[Dataset items]
(** * visit_struct, intrusive registration: a verification development

    Source: include/visit_struct/visit_struct_intrusive.hpp.

    The header is template and macro metaprogramming: everything it does
    happens while a structure definition is compiled, except the visit
    itself.  The embedding therefore has two layers.

    - The compile-time layer.  The body of a structure is the sequence of
      member declarations the macros expand to.  Each macro is a function
      from the declarations seen so far to [option] of the declarations
      after it; [None] is an ill-formed program (a definition-time
      failure).  The language rules the macros rely on are written out:
      redeclaration of a member, lookup of a member typedef, the type of
      a pointer to member, and overload resolution of a call whose
      argument is a [Rank<N>] object.  The trait [traits::visitable] looks
      at a complete class from the outside: there a class is its members
      with their access and its base class, and [typename T::name] is
      looked up through both.

    - The run-time layer.  [structure_helper::apply_visitor] walks a
      [TypeList] and calls the visitor with a name and a reference.  A
      reference is the address of a subobject together with its
      cv-qualification and value category, which the accessor takes from
      the instance and from the declared type of the member; a visitor is
      a state transformer over an arbitrary state. *)

From stdpp Require Import base option list strings gmap.

(** ** The types of data members *)

Inductive cv_qualifier : Type := cv_none | cv_const.

#[global] Instance cv_qualifier_eq_dec : EqDecision cv_qualifier.
Proof. solve_decision. Defined.

(** The type a data member is declared with, as far as the header looks at
    it: an object type, const-qualified or not, or a reference type.  The
    name stands for a complete object type. *)
Inductive cpp_type : Type :=
  | object_of (cv : cv_qualifier) (name : string)
      (* name, const name *)
  | reference_to (cv : cv_qualifier) (name : string).
      (* name &, const name & *)

#[global] Instance cpp_type_eq_dec : EqDecision cpp_type.
Proof. solve_decision. Defined.

(** The cv-qualification of the type [T]; a reference type has none of its
    own. *)
Definition type_cv (T : cpp_type) : cv_qualifier :=
  match T with
  | object_of cv _ => cv
  | reference_to _ _ => cv_none
  end.

Definition is_reference (T : cpp_type) : bool :=
  match T with
  | object_of _ _ => false
  | reference_to _ _ => true
  end.

(** [T S::*]: there is no pointer to a member of reference type. *)
Definition pointer_to_member (T : cpp_type) : option cpp_type :=
  match T with
  | object_of _ _ => Some T
  | reference_to _ _ => None
  end.

(** ** namespace visit_struct::detail *)

Module detail.

(** [template <class... Ts> struct TypeList]: the pack [Ts...] in order. *)
Abbreviation TypeList := list (only parsing).

(** [static constexpr unsigned int size = sizeof...(Ts);]
    (packs are far shorter than [2^32]: the value is the pack length). *)
Definition TypeList_size {A : Type} (Ts : TypeList A) : nat := length Ts.

(** [template <class... Ts, class T> struct Append<TypeList<Ts...>, T>]
    with [typedef TypeList<Ts..., T> type;] *)
Definition Append {A : Type} (Ts : TypeList A) (T : A) : TypeList A :=
  foldr cons [T] Ts.

(** [template<class L, class T> using Append_t = typename Append<L, T>::type;] *)
Definition Append_t {A : Type} (L : TypeList A) (T : A) : TypeList A :=
  Append L T.

(** [template <int N> struct Rank : Rank<N - 1> {};]
    [template <> struct Rank<0> {};]
    The direct and indirect base classes of [Rank<N>], nearest first.
    Only ranks [0], [size + 1] and [maxVisitableRank] are ever named, so
    [N] is a natural number. *)
Fixpoint Rank_bases (N : nat) : list nat :=
  match N with
  | 0 => []
  | S n => n :: Rank_bases n
  end.

(** [static constexpr int maxVisitableRank = 200;] *)
Definition maxVisitableRank : nat := 200.

(** Position of [x] in [l]. *)
Fixpoint index_of (x : nat) (l : list nat) : option nat :=
  match l with
  | [] => None
  | y :: l' => if Nat.eqb x y then Some 0 else S <$> index_of x l'
  end.

(** The implicit conversion of an argument of type [Rank<arg>] to a
    parameter of type [Rank<param>]: the identity at depth [0], a
    derived-to-base conversion at the depth of the base in the hierarchy,
    and none when [Rank<param>] is not a base of [Rank<arg>]. *)
Definition conversion_depth (arg param : nat) : option nat :=
  index_of param (arg :: Rank_bases arg).

(** Overload resolution for a call with one argument of type [Rank<arg>].
    A candidate is the rank of its parameter and its return type.  A
    conversion to a nearer base is better; two viable candidates at the
    same depth make the call ambiguous. *)
Inductive resolution (R : Type) : Type :=
  | no_viable
  | best (depth : nat) (ret : R)
  | ambiguous (depth : nat).
Arguments no_viable {R}.
Arguments best {R} depth ret.
Arguments ambiguous {R} depth.

Definition consider {R : Type} (arg : nat) (cand : nat * R)
    (acc : resolution R) : resolution R :=
  match conversion_depth arg cand.1 with
  | None => acc
  | Some d =>
      match acc with
      | no_viable => best d cand.2
      | best d' r' =>
          if Nat.ltb d d' then best d cand.2
          else if Nat.ltb d' d then best d' r'
          else ambiguous d
      | ambiguous d' => if Nat.ltb d d' then best d cand.2 else ambiguous d'
      end
  end.

Definition overload_resolution {R : Type} (arg : nat)
    (cands : list (nat * R)) : option R :=
  match foldr (consider arg) no_viable cands with
  | best _ r => Some r
  | _ => None
  end.

(** [struct intrusive_tag{};] is the constructor [intrusive_tag] of
    [type_expr] below. *)

(** The member record that [VISITABLE(TYPE, NAME)] defines:
    [struct Visit_Struct_Member_Record__NAME :
       member_ptr_helper<VISIT_STRUCT_CURRENT_TYPE, TYPE,
                         &VISIT_STRUCT_CURRENT_TYPE::NAME>
     { static constexpr const char * const member_name = #NAME; };] *)
Record member_record : Type := {
  record_name : string;   (* the name of the nested struct *)
  helper_S : string;      (* template argument S *)
  helper_T : cpp_type;    (* template argument T *)
  member_ptr : string;    (* template argument member_ptr: &S::member_ptr *)
  member_name : string    (* the string literal #NAME *)
}.

#[global] Instance member_record_eq_dec : EqDecision member_record.
Proof. solve_decision. Defined.

End detail.

Export detail.

(** ** Member declarations of a structure under definition *)

(** The types the macros name. *)
Inductive type_expr : Type :=
  | named_type (n : string)
  | type_list (L : TypeList member_record)
  | intrusive_tag.

Inductive member_decl : Type :=
  | data_member (TYPE : cpp_type) (NAME : string)
      (* TYPE NAME; *)
  | member_typedef (target : type_expr) (alias : string)
      (* typedef target alias; *)
  | nested_struct (M : member_record)
      (* struct record_name : member_ptr_helper<...> { ... }; *)
  | static_function (ret : TypeList member_record) (fname : string)
      (rank : nat).
      (* static inline ret fname(Rank<rank>); *)

Definition class_body : Type := list member_decl.

Definition decl_name (d : member_decl) : string :=
  match d with
  | data_member _ NAME => NAME
  | member_typedef _ alias => alias
  | nested_struct M => record_name M
  | static_function _ fname _ => fname
  end.

(** A member shall not be declared twice in a member-specification; a
    function may be overloaded when its parameter type differs.  One name
    stands for one member here: a program that gives a data member, a
    typedef or a nested struct the name of another member of the same
    structure is rejected. *)
Definition redeclares (new old : member_decl) : bool :=
  String.eqb (decl_name new) (decl_name old) &&
  match new, old with
  | static_function _ _ r1, static_function _ _ r2 => Nat.eqb r1 r2
  | _, _ => true
  end.

Definition declare (d : member_decl) (body : class_body)
    : option class_body :=
  if existsb (redeclares d) body then None else Some (body ++ [d]).

(** Lookup of a member typedef inside the structure under definition; a
    name that is not a typedef names no type. *)
Fixpoint lookup_typedef (alias : string) (body : class_body)
    : option type_expr :=
  match body with
  | [] => None
  | member_typedef target a :: body' =>
      if String.eqb alias a then Some target else lookup_typedef alias body'
  | _ :: body' => lookup_typedef alias body'
  end.

(** The overloads of a member function, in declaration order. *)
Fixpoint overloads (fname : string) (body : class_body)
    : list (nat * TypeList member_record) :=
  match body with
  | [] => []
  | static_function ret f rank :: body' =>
      if String.eqb fname f then (rank, ret) :: overloads fname body'
      else overloads fname body'
  | _ :: body' => overloads fname body'
  end.

(** ** The macros *)

Definition Visit_Struct_Get_Visitables__ : string :=
  "Visit_Struct_Get_Visitables__".
Definition VISIT_STRUCT_CURRENT_TYPE : string :=
  "VISIT_STRUCT_CURRENT_TYPE".
Definition Visit_Struct_Registered_Members_List__ : string :=
  "Visit_Struct_Registered_Members_List__".
Definition Visit_Struct_Visitable_Structure_Tag__ : string :=
  "Visit_Struct_Visitable_Structure_Tag__".

(** [#define VISIT_STRUCT_GET_REGISTERED_MEMBERS
      decltype(Visit_Struct_Get_Visitables__(Rank<maxVisitableRank>{}))] *)
Definition VISIT_STRUCT_GET_REGISTERED_MEMBERS (body : class_body)
    : option (TypeList member_record) :=
  overload_resolution maxVisitableRank
    (overloads Visit_Struct_Get_Visitables__ body).

(** [#define VISIT_STRUCT_MAKE_MEMBER_NAME(NAME)
      Visit_Struct_Member_Record__##NAME] *)
Definition VISIT_STRUCT_MAKE_MEMBER_NAME (NAME : string) : string :=
  "Visit_Struct_Member_Record__" +:+ NAME.

(** [#define BEGIN_VISITABLES(NAME)] *)
Definition BEGIN_VISITABLES (NAME : string) (body : class_body)
    : option class_body :=
  body ← declare (member_typedef (named_type NAME) VISIT_STRUCT_CURRENT_TYPE)
           body;
  declare (static_function [] Visit_Struct_Get_Visitables__ 0) body.

(** [#define VISITABLE(TYPE, NAME)]: the data member, the member record
    and the next overload of the accumulator.  The base class of the member
    record is [member_ptr_helper<VISIT_STRUCT_CURRENT_TYPE, TYPE,
    &VISIT_STRUCT_CURRENT_TYPE::NAME>], whose third parameter has the type
    [TYPE VISIT_STRUCT_CURRENT_TYPE::*]. *)
Definition VISITABLE (TYPE : cpp_type) (NAME : string) (body : class_body)
    : option class_body :=
  body ← declare (data_member TYPE NAME) body;
  cur ← match lookup_typedef VISIT_STRUCT_CURRENT_TYPE body with
        | Some (named_type cur) => Some cur
        | _ => None
        end;
  T ← pointer_to_member TYPE;
  let M := {| record_name := VISIT_STRUCT_MAKE_MEMBER_NAME NAME;
              helper_S := cur;
              helper_T := T;
              member_ptr := NAME;
              member_name := NAME |} in
  body ← declare (nested_struct M) body;
  L ← VISIT_STRUCT_GET_REGISTERED_MEMBERS body;
  declare (static_function (Append_t L M) Visit_Struct_Get_Visitables__
             (TypeList_size L + 1)) body.

(** [#define END_VISITABLES] *)
Definition END_VISITABLES (body : class_body) : option class_body :=
  L ← VISIT_STRUCT_GET_REGISTERED_MEMBERS body;
  body ← declare (member_typedef (type_list L)
                    Visit_Struct_Registered_Members_List__) body;
  declare (member_typedef intrusive_tag
             Visit_Struct_Visitable_Structure_Tag__) body.
(** The recursive call handed to the loop over the splits. *)
Definition recur_on (last_sep : text) (new_separators : list text)
  : option (text -> outcome (list text)) :=
  match new_separators with
  | [] => None
  | _ :: _ => Some (split_text_from last_sep new_separators)
  end.

(** [create_documents]: every chunk of a document carries a copy of the
    document's metadata. *)
Fixpoint split_documents (separators : list text) (documents : list Document)
  : outcome (list Document) :=
  match documents with
  | [] => Ok []
  | doc :: rest =>
      chunks <- split_text separators (page_content doc) ;;
      more <- split_documents separators rest ;;
      Ok (map (fun c => mkDocument c (doc_metadata doc)) chunks ++ more)
  end.

End Splitter.
End Splitter.

(* ================================================================== *)
(** ** ingest.py: chunk_documents *)

Definition nl : text := [10%N].

(** The [separators] argument of [chunk_documents]:
    ["\n\n", "\n", ". ", ", ", " ", ""]. *)
Definition separators : list text :=
  [nl ++ nl; nl; lit ". "; lit ", "; lit " "; lit ""].

Definition chunk_text (t : text) : outcome (list text) :=
  Splitter.split_text config.CHUNK_SIZE config.CHUNK_OVERLAP separators t.

Definition chunk_documents (documents : list Document)
  : outcome (list Document) :=
  Splitter.split_documents config.CHUNK_SIZE config.CHUNK_OVERLAP
    separators documents.
(** * Spotify Downloader: the batch-download orchestrator of [main.py]

  A shallow embedding of the download paths of [SpotifyDownloader]:
  - the batch path: [batch_download_worker] with its closure
    [download_single];
  - the single-URL path: [download_worker] with [download_single_song];
  - the commands [start_url_download], [download_liked_songs],
    [cancel_download] and the terminal callback [download_complete].

  Text is modelled by [string]: a Python [str] restricted to the code
  points below 256, one [ascii] per code point.  External processes are
  modelled by what the application observes of them: the lines they
  print, their exit status, and the value of [self.is_downloading] at
  the moments the application could read it.  The worker functions with
  their thread pools are modelled as an interleaving of the steps of
  the worker, of the pool threads, of the processes and of the main
  thread ([Dispatcher.step]). *)

From Stdlib Require Import String Ascii List Arith ZArith Lia Bool.
From Stdlib Require Import DecimalString.
Import ListNotations.
Open Scope list_scope.
Open Scope string_scope.
Open Scope nat_scope.

(** ** Python [str] operations used by the source *)

Module PyStr.

(** [needle in hay] *)
Fixpoint contains (needle hay : string) : bool :=
  if String.prefix needle hay then true
  else match hay with
       | EmptyString => false
       | String _ rest => contains needle rest
       end.

(** [str.lower] on one code point below 256: the ASCII capitals and the
    Latin-1 capitals U+00C0..U+00DE except U+00D7 move up by 32. *)
Definition lower_char (c : ascii) : ascii :=
  let n := nat_of_ascii c in
  if ((65 <=? n) && (n <=? 90))
     || ((192 <=? n) && (n <=? 222) && negb (n =? 215))
  then ascii_of_nat (n + 32)
  else c.
(** * Medical_Agent/main.py: the two retrieval routines

    A shallow embedding of [retrieve_medical_data] and
    [get_nearby_pharmacies] of [Medical_Agent/main.py], and the
    properties of its specification; then the button action of the script,
    which calls the two routines, and further properties of the three.

    Both routines are glue around three external services: the
    DuckDuckGo text search ([DDGS.text]), the HTTP page fetch
    ([requests.get]) and the HTML paragraph extraction
    ([BeautifulSoup(...).find_all("p")]).  The services are parameters of
    the development; every call of a routine to the outside world is
    recorded in a trace, and a service answers as a function of the trace
    so far.  A stub that fails on its first two calls and succeeds on the
    third is therefore one particular service.

    Conventions of the embedding:
    - a Python [str] is a [string]; one character of the model stands for
      one character of the Python string;
    - a Python [int] is a [Z];
    - the result records of the search service are Python dictionaries with
      string keys: [gmap string string];
    - Python exceptions are the constructors of [exn]; all of them derive
      from [Exception], which is what both routines catch. *)

From stdpp Require Import base numbers strings gmap list list_numbers.

Local Open Scope Z_scope.

(** ** Python values and exceptions *)

Abbreviation record := (gmap string string).

Inductive exn : Type :=
| DuckDuckGoSearchException (msg : string)
| RequestException (msg : string)
| ParserRejectedMarkup (msg : string)
| KeyError (key : string)
| ValueError (msg : string)
| OverflowError (msg : string)
| OSError (msg : string).

Inductive result (A : Type) : Type :=
| Return (a : A)
| Raise (e : exn).

Arguments Return {A} a.
Arguments Raise {A} e.

(** ** The outside world *)

Inductive event : Type :=
| Search (query : string) (max_results : Z)
| Get (url : string) (timeout : Z)
| Sleep (secs : Z).

Definition trace := list event.

Record services : Type := {
  (** [ddgs.text(query, max_results=n)] *)
  search_service : trace -> string -> Z -> result (list record);
  (** [requests.get(url, timeout=t).text] *)
  http_fetch : trace -> string -> Z -> result string;
  (** [[p.get_text() for p in BeautifulSoup(body, "html.parser").find_all("p")]] *)
  html_paragraphs : string -> result (list string);
  (** the sleep of the platform, for a duration [time.sleep] has accepted
      and that is longer than every platform must support *)
  os_sleep : Z -> result unit
}.

(** The searches and the sleeps of a trace, in order. *)
Definition searches (t : trace) : list (string * Z) :=
  omap (fun ev => match ev with Search q n => Some (q, n) | _ => None end) t.

Definition sleeps (t : trace) : list Z :=
  omap (fun ev => match ev with Sleep d => Some d | _ => None end) t.

(** ** Computations: a trace is threaded, an exception stops the run *)

Definition M (A : Type) : Type := trace -> result A * trace.

Definition ret {A} (a : A) : M A := fun h => (Return a, h).

Definition bind {A B} (m : M A) (k : A -> M B) : M B :=
  fun h =>
    match m h with
    | (Return a, h') => k a h'
    | (Raise e, h') => (Raise e, h')
    end.

Definition lift {A} (r : result A) : M A := fun h => (r, h).

(** [try: m  except Exception as e: handler e] *)
Definition try_except {A} (m : M A) (handler : exn -> M A) : M A :=
  fun h =>
    match m h with
    | (Return a, h') => (Return a, h')
    | (Raise e, h') => handler e h'
    end.

Notation "x <- m ;; k" := (bind m (fun x => k))
  (at level 100, m at next level, right associativity).

(** ** Python primitives *)

(** [d[key]] *)
Definition getitem (d : record) (key : string) : result string :=
  match d !! key with
  | Some v => Return v
  | None => Raise (KeyError key)
  end.

(** [key in d] *)
Definition contains_key (key : string) (d : record) : bool :=
  match d !! key with
  | Some _ => true
  | None => false
  end.

(** [sub in s] on strings *)
Definition str_contains (sub s : string) : bool :=
  match String.index 0 sub s with
  | Some _ => true
  | None => false
  end.

(** truth value of a string: [if text:] *)
Definition truthy (s : string) : bool :=
  match s with
  | EmptyString => false
  | String _ _ => true
  end.

(** [s[:n]] *)
Definition slice_to (n : nat) (s : string) : string := String.substring 0 n s.

(** [sep.join(parts)] *)
Definition join (sep : string) (parts : list string) : string :=
  String.concat sep parts.

(** [range(n)] *)
Definition range (n : Z) : list Z := seqZ 0 n.

Definition newline : Ascii.ascii := Ascii.ascii_of_nat 10.

(** The longest duration, in seconds, whose count of nanoseconds fits in 64
    bits: [(2^63 - 1) / 10^9]. *)
Definition pytime_max_secs : Z := 9223372036.

(** The longest duration, in seconds, that every platform sleeps: 31 days,
    the timeout POSIX requires [select] to support (a Windows wait takes
    up to [2^32] milliseconds, which is longer). *)
Definition portable_sleep_max : Z := 2678400.

(** The separator ["\n\n"]. *)
Definition blank_line : string := String newline (String newline EmptyString).

Section Routines.

Context (env : services).

(** ** External calls *)

Definition ddgs_text (query : string) (max_results : Z) : M (list record) :=
  fun h => (search_service env h query max_results, h ++ [Search query max_results]).

Definition requests_get (url : string) (timeout : Z) : M string :=
  fun h => (http_fetch env h url timeout, h ++ [Get url timeout]).

(** What [time.sleep(secs)] does with an integer duration.  The duration
    is first converted to a 64-bit count of nanoseconds, which overflows
    beyond [pytime_max_secs] seconds in either direction; then a negative
    duration is rejected; a duration of at most [portable_sleep_max] is
    slept; a longer one is passed to the platform, which may refuse it. *)
Definition sleep_outcome (secs : Z) : result unit :=
  if (secs <? - pytime_max_secs) || (pytime_max_secs <? secs)
  then Raise (OverflowError "timestamp too large to convert to C _PyTime_t")
  else if secs <? 0 then Raise (ValueError "sleep length must be non-negative")
  else if secs <=? portable_sleep_max then Return tt
  else os_sleep env secs.

(** [time.sleep(secs)] *)
Definition time_sleep (secs : Z) : M unit :=
  fun h =>
    match sleep_outcome secs with
    | Return _ => (Return tt, h ++ [Sleep secs])
    | Raise e => (Raise e, h)
    end.

(** ** [retrieve_medical_data] (lines 81-96) *)

Definition site_filter : string :=
  " site:mayoclinic.org OR site:medlineplus.gov OR site:who.int".
(** Gradients accumulate into [.grad]. *)
Definition accumulate (g : grads) (id : nat) (u : Q) : grads :=
  fun j => if (j =? id)%nat
           then Some (match g j with None => u | Some old => old + u end)
           else g j.

(** The chain rule from a node down to the leaves that require a
    gradient. *)
Fixpoint backprop (t : tensor) (upstream : Q) (g : grads) : grads :=
  match t with
  | Leaf id _ r => if r then accumulate g id upstream else g
  | Add x y => backprop y upstream (backprop x upstream g)
  | Mul x y => backprop y (upstream * value x) (backprop x (upstream * value y) g)
  end.

(** [t.backward()] on a one-element tensor. *)
Definition backward (t : tensor) (g : grads) : result grads :=
  if requires_grad t
  then ok (backprop t 1 g)
  else raise (LibraryError "element 0 of tensors does not require grad").

(** The cell: [a], [b] without and [x] with [requires_grad], and
    [y = a*(x*x) + b]. *)
Definition a (v : Q) : tensor := Leaf 0 v false.
Definition b (v : Q) : tensor := Leaf 1 v false.
Definition x (v : Q) : tensor := Leaf 2 v true.
Definition y (va vb vx : Q) : tensor := Add (Mul (a va) (Mul (x vx) (x vx))) (b vb).



(** No leaf named [id] in the computation requires a gradient. *)
Fixpoint constant (id : nat) (t : tensor) : bool :=
  match t with
  | Leaf j _ r => negb ((j =? id)%nat && r)
  | Add x y | Mul x y => constant id x && constant id y
  end.

Lemma backprop_constant (id : nat) (t : tensor) (upstream : Q) (g : grads) :
  constant id t = true -> backprop t upstream g id = g id.
Proof.
  revert upstream g. induction t as [j v r | x IHx y IHy | x IHx y IHy];
    intros upstream g H; cbn [constant backprop] in *.
  - destruct r; [|reflexivity]. unfold accumulate.
    destruct (Nat.eqb_spec id j) as [E|_]; [|reflexivity].
    subst j. rewrite Nat.eqb_refl in H. discriminate.
  - apply andb_prop in H as [Hx Hy]. rewrite IHy, IHx by assumption. reflexivity.
  - apply andb_prop in H as [Hx Hy]. rewrite IHy, IHx by assumption. reflexivity.
Qed.

(** [backward] leaves the [.grad] of a tensor created without
    [requires_grad] as it was: in the cell, [a.grad] and [b.grad] stay
    [None] whatever the values. *)
Theorem backward_skips_constants (id : nat) (t : tensor) (g g' : grads) :
  constant id t = true -> backward t g = ok g' -> g' id = g id.
Proof.
  intros Hc H. unfold backward in H. destruct (requires_grad t); [|discriminate].
  inversion H. apply backprop_constant, Hc.
Qed.

Lemma backward_skips_constants_witness :
  exists g', backward (y 1 1 1) no_grads = ok g' /\ g' 0%nat = None.
Proof.
  eexists. split; [reflexivity|].
  apply (backward_skips_constants 0 (y 1 1 1) no_grads); reflexivity.
Defined.

End Autograd.

(** ** The notebooks' cells *)

Module Lab.
Import Py Torch.
Local Open Scope nat_scope.

(** What [print] writes. *)
Inductive line : Type :=
| Train_line (epoch : nat) (loss : Q) (correct num_samples : nat) (accuracy : Q)
| Eval_line (name : string) (loss : Q) (correct num_samples : nat) (accuracy : Q)
| Dashes.

(** Which of the notebook's three lists a loader reads. *)
Inductive partition : Type := P_train | P_dev | P_test.

(** The calls a cell makes into the interpreter and the libraries; a
    loader's [next] is recorded with the list it reads and the indices of
    the batch. *)
Inductive op : Type :=
| Op_dataset (train : bool)
| Op_int
| Op_getitem (i : Z)
| Op_train_mode
| Op_eval_mode
| Op_next (p : partition) (indices : list nat)
| Op_zero_grad
| Op_forward
| Op_cross_entropy
| Op_backward
| Op_step
| Op_div
| Op_print (l : line).

(** A call and the exception it raised, if any. *)
Record event : Type := { ev_op : op; ev_raised : option exn }.

Definition trace : Type := list event.

Definition stdout (t : trace) : list line :=
  flat_map (fun ev => match ev_op ev with Op_print l => [l] | _ => [] end) t.

Definition next_batches (t : trace) : list (list nat) :=
  flat_map (fun ev => match ev_op ev with Op_next _ b => [b] | _ => [] end) t.

Definition is_step (o : op) : bool :=
  match o with Op_step => true | _ => false end.

Definition is_backward (o : op) : bool :=
  match o with Op_backward => true | _ => false end.

Definition is_mode (o : op) : bool :=
  match o with Op_train_mode | Op_eval_mode => true | _ => false end.

(** [torch.utils.data.DataLoader(dataset, batch_size=..., shuffle=True)] *)
Record DataLoader : Type := { dataset : partition; batch_size : nat }.

(** The tutorial's training settings ([lr = .01] and [momentum = 0.5] as
    exact rationals). *)
Module Tutorial.

Definition batch_size : nat := 64.
Definition epochs : nat := 10.
Definition lr : Q := 1 # 100.
Definition momentum : Q := 1 # 2.

Definition train_loader : DataLoader := Build_DataLoader P_train batch_size.
Definition dev_loader : DataLoader := Build_DataLoader P_dev batch_size.
Definition test_loader : DataLoader := Build_DataLoader P_test batch_size.

End Tutorial.

Section Notebook.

| About this task |
Copy exactly the stretch of data above from the line with "Definition accumulate (g" through the line with "Definition y (va", and omit all other lines.

| The completed task |
Definition accumulate (g : grads) (id : nat) (u : Q) : grads :=
  fun j => if (j =? id)%nat
           then Some (match g j with None => u | Some old => old + u end)
           else g j.

(** The chain rule from a node down to the leaves that require a
    gradient. *)
Fixpoint backprop (t : tensor) (upstream : Q) (g : grads) : grads :=
  match t with
  | Leaf id _ r => if r then accumulate g id upstream else g
  | Add x y => backprop y upstream (backprop x upstream g)
  | Mul x y => backprop y (upstream * value x) (backprop x (upstream * value y) g)
  end.

(** [t.backward()] on a one-element tensor. *)
Definition backward (t : tensor) (g : grads) : result grads :=
  if requires_grad t
  then ok (backprop t 1 g)
  else raise (LibraryError "element 0 of tensors does not require grad").

(** The cell: [a], [b] without and [x] with [requires_grad], and
    [y = a*(x*x) + b]. *)
Definition a (v : Q) : tensor := Leaf 0 v false.
Definition b (v : Q) : tensor := Leaf 1 v false.
Definition x (v : Q) : tensor := Leaf 2 v true.
Definition y (va vb vx : Q) : tensor := Add (Mul (a va) (Mul (x vx) (x vx))) (b vb).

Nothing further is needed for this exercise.